Overall, the messages conveyed in the strategy are positive signs that the FCA is willing to engage with, and listen to, criticism, when well-founded. Indeed, another theme announced is the regulator's desire to be collaborative and forge productive links with government, industry, international partners and other regulators.
This seems to ring true at present, at least in relation to major proposed policy changes, such as its so-called naming and shaming enforcement proposals, which were abandoned on March 11.2 Only time will tell whether the FCA's stated intentions are borne out in practice
Fighting Financial Crime
Financial crime has been singled out as a focus of both supervision and enforcement, as it was in the FCA's previous 2022 to 2025 strategy.3
The regulator's clear and continuing message in the current strategy document is that fighting financial crime remains a top priority, stating, "we'll draw on all the tools at our disposal to get the best outcome we can, from public warnings, formal requirements on firms, civil action or criminal prosecution."4
Further, the FCA explicitly warns that it will act against those firms through which criminal funds enter the U.K. financial system. Firms should therefore prioritize investment in their anti-financial crime systems and controls accordingly.
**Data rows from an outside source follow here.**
Definition _outAlterTableCmd (node : AlterTableCmd.t Node)
    : outcome (PgQuery__AlterTableCmd.t PgQuery__Node) :=
  let* f1 := WRITE_SPECIFIC_NODE_PTR_FIELD _outRoleSpec node.(AlterTableCmd.newowner) in
  let* f2 := WRITE_NODE_PTR_FIELD node.(AlterTableCmd.def) in
  Ok {| PgQuery__AlterTableCmd.subtype := _enumToIntAlterTableType node.(AlterTableCmd.subtype);
        PgQuery__AlterTableCmd.name := WRITE_STRING_FIELD node.(AlterTableCmd.name);
        PgQuery__AlterTableCmd.num := node.(AlterTableCmd.num);
        PgQuery__AlterTableCmd.newowner := f1;
        PgQuery__AlterTableCmd.def := f2;
        PgQuery__AlterTableCmd.behavior := _enumToIntDropBehavior node.(AlterTableCmd.behavior);
        PgQuery__AlterTableCmd.missing_ok := node.(AlterTableCmd.missing_ok) |}.

Definition _outPartitionBoundSpec (node : PartitionBoundSpec.t Node)
    : outcome (PgQuery__PartitionBoundSpec.t PgQuery__Node) :=
  let* f1 := WRITE_LIST_FIELD node.(PartitionBoundSpec.listdatums) in
  let* f2 := WRITE_LIST_FIELD node.(PartitionBoundSpec.lowerdatums) in
  let* f3 := WRITE_LIST_FIELD node.(PartitionBoundSpec.upperdatums) in
  Ok {| PgQuery__PartitionBoundSpec.strategy := WRITE_CHAR_FIELD node.(PartitionBoundSpec.strategy);
        PgQuery__PartitionBoundSpec.is_default := node.(PartitionBoundSpec.is_default);
        PgQuery__PartitionBoundSpec.modulus := node.(PartitionBoundSpec.modulus);
        PgQuery__PartitionBoundSpec.remainder := node.(PartitionBoundSpec.remainder);
        PgQuery__PartitionBoundSpec.listdatums := f1;
        PgQuery__PartitionBoundSpec.lowerdatums := f2;
        PgQuery__PartitionBoundSpec.upperdatums := f3;
        PgQuery__PartitionBoundSpec.location := node.(PartitionBoundSpec.location) |}.

Definition _outTableLikeClause (node : TableLikeClause.t Node)
    : outcome (PgQuery__TableLikeClause.t PgQuery__Node) :=
  let* f1 := WRITE_SPECIFIC_NODE_PTR_FIELD _outRangeVar node.(TableLikeClause.relation) in
  Ok {| PgQuery__TableLikeClause.relation := f1;
        PgQuery__TableLikeClause.options := node.(TableLikeClause.options);
        PgQuery__TableLikeClause.relation_oid := node.(TableLikeClause.relationOid) |}.

Definition _outPartitionElem (node : PartitionElem.t Node)
    : outcome (PgQuery__PartitionElem.t PgQuery__Node) :=
  let* f1 := WRITE_NODE_PTR_FIELD node.(PartitionElem.expr) in
  let* f2 := WRITE_LIST_FIELD node.(PartitionElem.collation) in
  let* f3 := WRITE_LIST_FIELD node.(PartitionElem.opclass) in
  Ok {| PgQuery__PartitionElem.name := WRITE_STRING_FIELD node.(PartitionElem.name);
        PgQuery__PartitionElem.expr := f1;
        PgQuery__PartitionElem.collation := f2;
        PgQuery__PartitionElem.opclass := f3;
        PgQuery__PartitionElem.location := node.(PartitionElem.location) |}.

Definition _outPartitionSpec (node : PartitionSpec.t Node)
    : outcome (PgQuery__PartitionSpec.t PgQuery__Node) :=
  let* f1 := WRITE_LIST_FIELD node.(PartitionSpec.partParams) in
  Ok {| PgQuery__PartitionSpec.strategy := WRITE_STRING_FIELD node.(PartitionSpec.strategy);
        PgQuery__PartitionSpec.part_params := f1;
        PgQuery__PartitionSpec.location := node.(PartitionSpec.location) |}.

Definition _outPartitionCmd (node : PartitionCmd.t Node)
    : outcome (PgQuery__PartitionCmd.t PgQuery__Node) :=
  let* f1 := WRITE_SPECIFIC_NODE_PTR_FIELD _outRangeVar node.(PartitionCmd.name) in
  let* f2 := WRITE_SPECIFIC_NODE_PTR_FIELD _outPartitionBoundSpec node.(PartitionCmd.bound) in
  Ok {| PgQuery__PartitionCmd.name := f1;
        PgQuery__PartitionCmd.bound := f2 |}.

Definition _outTriggerTransition (node : TriggerTransition.t Node)
    : outcome (PgQuery__TriggerTransition.t PgQuery__Node) :=
  Ok {| PgQuery__TriggerTransition.name := WRITE_STRING_FIELD node.(TriggerTransition.name);
        PgQuery__TriggerTransition.is_new := node.(TriggerTransition.isNew);
        PgQuery__TriggerTransition.is_table := node.(TriggerTransition.isTable) |}.

Definition _outCreateSchemaStmt (node : CreateSchemaStmt.t Node)
    : outcome (PgQuery__CreateSchemaStmt.t PgQuery__Node) :=
  let* f1 := WRITE_SPECIFIC_NODE_PTR_FIELD _outRoleSpec node.(CreateSchemaStmt.authrole) in
  let* f2 := WRITE_LIST_FIELD node.(CreateSchemaStmt.schemaElts) in
  Ok {| PgQuery__CreateSchemaStmt.schemaname := WRITE_STRING_FIELD node.(CreateSchemaStmt.schemaname);
        PgQuery__CreateSchemaStmt.authrole := f1;
        PgQuery__CreateSchemaStmt.schema_elts := f2;
        PgQuery__CreateSchemaStmt.if_not_exists := node.(CreateSchemaStmt.if_not_exists) |}.

Definition _outAlterTableStmt (node : AlterTableStmt.t Node)
    : outcome (PgQuery__AlterTableStmt.t PgQuery__Node) :=
  let* f1 := WRITE_SPECIFIC_NODE_PTR_FIELD _outRangeVar node.(AlterTableStmt.relation) in
  let* f2 := WRITE_LIST_FIELD node.(AlterTableStmt.cmds) in
  Ok {| PgQuery__AlterTableStmt.relation := f1;
        PgQuery__AlterTableStmt.cmds := f2;
        PgQuery__AlterTableStmt.relkind := _enumToIntObjectType node.(AlterTableStmt.relkind);
        PgQuery__AlterTableStmt.missing_ok := node.(AlterTableStmt.missing_ok) |}.

Definition _outReplicaIdentityStmt (node : ReplicaIdentityStmt.t Node)
    : outcome (PgQuery__ReplicaIdentityStmt.t PgQuery__Node) :=
  Ok {| PgQuery__ReplicaIdentityStmt.identity_type := WRITE_CHAR_FIELD node.(ReplicaIdentityStmt.identity_type);
        PgQuery__ReplicaIdentityStmt.name := WRITE_STRING_FIELD node.(ReplicaIdentityStmt.name) |}.

Definition _outAlterCollationStmt (node : AlterCollationStmt.t Node)
    : outcome (PgQuery__AlterCollationStmt.t PgQuery__Node) :=
  let* f1 := WRITE_LIST_FIELD node.(AlterCollationStmt.collname) in
  Ok {| PgQuery__AlterCollationStmt.collname := f1 |}.

Definition _outAlterDomainStmt (node : AlterDomainStmt.t Node)
    : outcome (PgQuery__AlterDomainStmt.t PgQuery__Node) :=
  let* f1 := WRITE_LIST_FIELD node.(AlterDomainStmt.typeName) in
  let* f2 := WRITE_NODE_PTR_FIELD node.(AlterDomainStmt.def) in
  Ok {| PgQuery__AlterDomainStmt.subtype := WRITE_CHAR_FIELD node.(AlterDomainStmt.subtype);
        PgQuery__AlterDomainStmt.type_name := f1;
        PgQuery__AlterDomainStmt.name := WRITE_STRING_FIELD node.(AlterDomainStmt.name);
        PgQuery__AlterDomainStmt.def := f2;
        PgQuery__AlterDomainStmt.behavior := _enumToIntDropBehavior node.(AlterDomainStmt.behavior);
        PgQuery__AlterDomainStmt.missing_ok := node.(AlterDomainStmt.missing_ok) |}.

Definition _outGrantStmt (node : GrantStmt.t Node) : outcome (PgQuery__GrantStmt.t PgQuery__Node) :=
  let* f1 := WRITE_LIST_FIELD node.(GrantStmt.objects) in
  let* f2 := WRITE_LIST_FIELD node.(GrantStmt.privileges) in
  let* f3 := WRITE_LIST_FIELD node.(GrantStmt.grantees) in
  Ok {| PgQuery__GrantStmt.is_grant := node.(GrantStmt.is_grant);
        PgQuery__GrantStmt.targtype := _enumToIntGrantTargetType node.(GrantStmt.targtype);
        PgQuery__GrantStmt.objtype := _enumToIntObjectType node.(GrantStmt.objtype);
        PgQuery__GrantStmt.objects := f1;
        PgQuery__GrantStmt.privileges := f2;
        PgQuery__GrantStmt.grantees := f3;
        PgQuery__GrantStmt.grant_option := node.(GrantStmt.grant_option);
        PgQuery__GrantStmt.behavior := _enumToIntDropBehavior node.(GrantStmt.behavior) |}.

Definition _outObjectWithArgs (node : ObjectWithArgs.t Node)
    : outcome (PgQuery__ObjectWithArgs.t PgQuery__Node) :=
  let* f1 := WRITE_LIST_FIELD node.(ObjectWithArgs.objname) in
  let* f2 := WRITE_LIST_FIELD node.(ObjectWithArgs.objargs) in
  Ok {| PgQuery__ObjectWithArgs.objname := f1;
        PgQuery__ObjectWithArgs.objargs := f2;
        PgQuery__ObjectWithArgs.args_unspecified := node.(ObjectWithArgs.args_unspecified) |}.

Definition _outAccessPriv (node : AccessPriv.t Node)
    : outcome (PgQuery__AccessPriv.t PgQuery__Node) :=
  let* f1 := WRITE_LIST_FIELD node.(AccessPriv.cols) in
  Ok {| PgQuery__AccessPriv.priv_name := WRITE_STRING_FIELD node.(AccessPriv.priv_name);
        PgQuery__AccessPriv.cols := f1 |}.

Definition _outGrantRoleStmt (node : GrantRoleStmt.t Node)
    : outcome (PgQuery__GrantRoleStmt.t PgQuery__Node) :=
  let* f1 := WRITE_LIST_FIELD node.(GrantRoleStmt.granted_roles) in
  let* f2 := WRITE_LIST_FIELD node.(GrantRoleStmt.grantee_roles) in
  let* f3 := WRITE_SPECIFIC_NODE_PTR_FIELD _outRoleSpec node.(GrantRoleStmt.grantor) in
  Ok {| PgQuery__GrantRoleStmt.granted_roles := f1;
        PgQuery__GrantRoleStmt.grantee_roles := f2;
        PgQuery__GrantRoleStmt.is_grant := node.(GrantRoleStmt.is_grant);
        PgQuery__GrantRoleStmt.admin_opt := node.(GrantRoleStmt.admin_opt);
        PgQuery__GrantRoleStmt.grantor := f3;
        PgQuery__GrantRoleStmt.behavior := _enumToIntDropBehavior node.(GrantRoleStmt.behavior) |}.

Definition _outAlterDefaultPrivilegesStmt (node : AlterDefaultPrivilegesStmt.t Node)
    : outcome (PgQuery__AlterDefaultPrivilegesStmt.t PgQuery__Node) :=
  let* f1 := WRITE_LIST_FIELD node.(AlterDefaultPrivilegesStmt.options) in
  let* f2 := WRITE_SPECIFIC_NODE_PTR_FIELD _outGrantStmt node.(AlterDefaultPrivilegesStmt.action) in
  Ok {| PgQuery__AlterDefaultPrivilegesStmt.options := f1;
        PgQuery__AlterDefaultPrivilegesStmt.action := f2 |}.

Definition _outCopyStmt (node : CopyStmt.t Node) : outcome (PgQuery__CopyStmt.t PgQuery__Node) :=
  let* f1 := WRITE_SPECIFIC_NODE_PTR_FIELD _outRangeVar node.(CopyStmt.relation) in
  let* f2 := WRITE_NODE_PTR_FIELD node.(CopyStmt.query) in
  let* f3 := WRITE_LIST_FIELD node.(CopyStmt.attlist) in
  let* f4 := WRITE_LIST_FIELD node.(CopyStmt.options) in
  let* f5 := WRITE_NODE_PTR_FIELD node.(CopyStmt.whereClause) in
  Ok {| PgQuery__CopyStmt.relation := f1;
        PgQuery__CopyStmt.query := f2;
        PgQuery__CopyStmt.attlist := f3;
        PgQuery__CopyStmt.is_from := node.(CopyStmt.is_from);
        PgQuery__CopyStmt.is_program := node.(CopyStmt.is_program);
        PgQuery__CopyStmt.filename := WRITE_STRING_FIELD node.(CopyStmt.filename);
        PgQuery__CopyStmt.options := f4;
        PgQuery__CopyStmt.where_clause := f5 |}.

Definition _outVariableSetStmt (node : VariableSetStmt.t Node)
    : outcome (PgQuery__VariableSetStmt.t PgQuery__Node) :=
  let* f1 := WRITE_LIST_FIELD node.(VariableSetStmt.args) in
  Ok {| PgQuery__VariableSetStmt.kind := _enumToIntVariableSetKind node.(VariableSetStmt.kind);
        PgQuery__VariableSetStmt.name := WRITE_STRING_FIELD node.(VariableSetStmt.name);
        PgQuery__VariableSetStmt.args := f1;
        PgQuery__VariableSetStmt.is_local := node.(VariableSetStmt.is_local) |}.

Definition _outVariableShowStmt (node : VariableShowStmt.t Node)
    : outcome (PgQuery__VariableShowStmt.t PgQuery__Node) :=
  Ok {| PgQuery__VariableShowStmt.name := WRITE_STRING_FIELD node.(VariableShowStmt.name) |}.

Definition _outCreateStmt (node : CreateStmt.t Node)
    : outcome (PgQuery__CreateStmt.t PgQuery__Node) :=
  let* f1 := WRITE_SPECIFIC_NODE_PTR_FIELD _outRangeVar node.(CreateStmt.relation) in
  let* f2 := WRITE_LIST_FIELD node.(CreateStmt.tableElts) in
  let* f3 := WRITE_LIST_FIELD node.(CreateStmt.inhRelations) in
  let* f4 := WRITE_SPECIFIC_NODE_PTR_FIELD _outPartitionBoundSpec node.(CreateStmt.partbound) in
  let* f5 := WRITE_SPECIFIC_NODE_PTR_FIELD _outPartitionSpec node.(CreateStmt.partspec) in
  let* f6 := WRITE_SPECIFIC_NODE_PTR_FIELD _outTypeName node.(CreateStmt.ofTypename) in
  let* f7 := WRITE_LIST_FIELD node.(CreateStmt.constraints) in
  let* f8 := WRITE_LIST_FIELD node.(CreateStmt.options) in
  Ok {| PgQuery__CreateStmt.relation := f1;
        PgQuery__CreateStmt.table_elts := f2;
        PgQuery__CreateStmt.inh_relations := f3;
        PgQuery__CreateStmt.partbound := f4;
        PgQuery__CreateStmt.partspec := f5;
        PgQuery__CreateStmt.of_typename := f6;
        PgQuery__CreateStmt.constraints := f7;
        PgQuery__CreateStmt.options := f8;
        PgQuery__CreateStmt.oncommit := _enumToIntOnCommitAction node.(CreateStmt.oncommit);
        PgQuery__CreateStmt.tablespacename := WRITE_STRING_FIELD node.(CreateStmt.tablespacename);
        PgQuery__CreateStmt.access_method := WRITE_STRING_FIELD node.(CreateStmt.accessMethod);
        PgQuery__CreateStmt.if_not_exists := node.(CreateStmt.if_not_exists) |}.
The FCA's focus in its strategy is on slowing the growth of investment and authorized push payment fraud. The regulator also commits to improving its use of generative artificial intelligence, processing information faster, uncovering new insights and improving decision-making.
Firms should ensure that their technological capabilities are enhanced in line with the market, and are adapted to respond to the emerging financial crime risks from the ever-sophisticated use of technology by criminals.
Helping Consumers
The FCA's work to assist consumers is underpinned by the introduction of the consumer duty under the 2022-2025 strategy. While not explicitly stated, firms should expect continued supervisory engagement with the regulator about their implementation of the duty, assessment of their own practices and benchmarking against other firms.
The successful implementation of the consumer duty is fundamental to the FCA's work, as two of its four operational objectives relate directly to consumers: providing appropriate protection for consumers and promoting effective competition in consumers' interests. It seems likely that we will see enforcement outcomes regarding the consumer duty over the next few years.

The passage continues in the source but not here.